[Stored records]
□ □ □ □
Lemma classify_at (pre rest : jsstring) (c : Z) :
  unmarked pre ->
  parseFilter (pre ++ c :: rest)
  = classify (S (length rest)) (pre ++ c :: rest) (len pre).
Proof.
  intros Hpre. unfold parseFilter.
  replace (len (pre ++ c :: rest) =? 0) with false
    by (rewrite len_app, len_cons; pose proof (len_nonneg pre);
        pose proof (len_nonneg rest); symmetry; apply Z.eqb_neq; lia).
  replace (length (pre ++ c :: rest)) with (length pre + S (length rest))%nat
    by (rewrite length_app; reflexivity).
  pose proof (classify_skip pre [] (c :: rest) (S (length rest)) Hpre) as H.
  simpl app in H. change (len []) with 0 in H. rewrite Z.add_0_l in H.
  exact H.
Qed.

Lemma classify_char (pre rest : jsstring) (c : Z) (fuel : nat) :
  classify (S fuel) (pre ++ c :: rest) (len pre)
  = if isCommentMark c then Ok (FILTER_TYPE_OTHERS (pre ++ c :: rest))
    else if isNetworkMark c
    then Ok (FILTER_TYPE_NETWORK (parseNetworkFilter (pre ++ c :: rest)))
    else if c =? 35 then parseCosmeticFilter (pre ++ c :: rest) (len pre)
    else classify fuel (pre ++ c :: rest) (len pre + 1).
Proof.
  unfold classify; fold classify.
  rewrite charCodeAt_app_hd.
  replace (len pre <? len (pre ++ c :: rest)) with true
    by (rewrite len_app, len_cons; pose proof (len_nonneg rest); symmetry;
        apply Z.ltb_lt; lia).
  reflexivity.
Qed.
□ □ □ □
— Exercise —
Where the data above reaches the line holding "by (rewrite length_app; reflexivity).", begin printing, and stop after the line holding "apply Z.ltb_lt; lia).". Each line must be reproduced exactly, with nothing else added.

— Task answer —
    by (rewrite length_app; reflexivity).
  pose proof (classify_skip pre [] (c :: rest) (S (length rest)) Hpre) as H.
  simpl app in H. change (len []) with 0 in H. rewrite Z.add_0_l in H.
  exact H.
Qed.

Lemma classify_char (pre rest : jsstring) (c : Z) (fuel : nat) :
  classify (S fuel) (pre ++ c :: rest) (len pre)
  = if isCommentMark c then Ok (FILTER_TYPE_OTHERS (pre ++ c :: rest))
    else if isNetworkMark c
    then Ok (FILTER_TYPE_NETWORK (parseNetworkFilter (pre ++ c :: rest)))
    else if c =? 35 then parseCosmeticFilter (pre ++ c :: rest) (len pre)
    else classify fuel (pre ++ c :: rest) (len pre + 1).
Proof.
  unfold classify; fold classify.
  rewrite charCodeAt_app_hd.
  replace (len pre <? len (pre ++ c :: rest)) with true
    by (rewrite len_app, len_cons; pose proof (len_nonneg rest); symmetry;
        apply Z.ltb_lt; lia).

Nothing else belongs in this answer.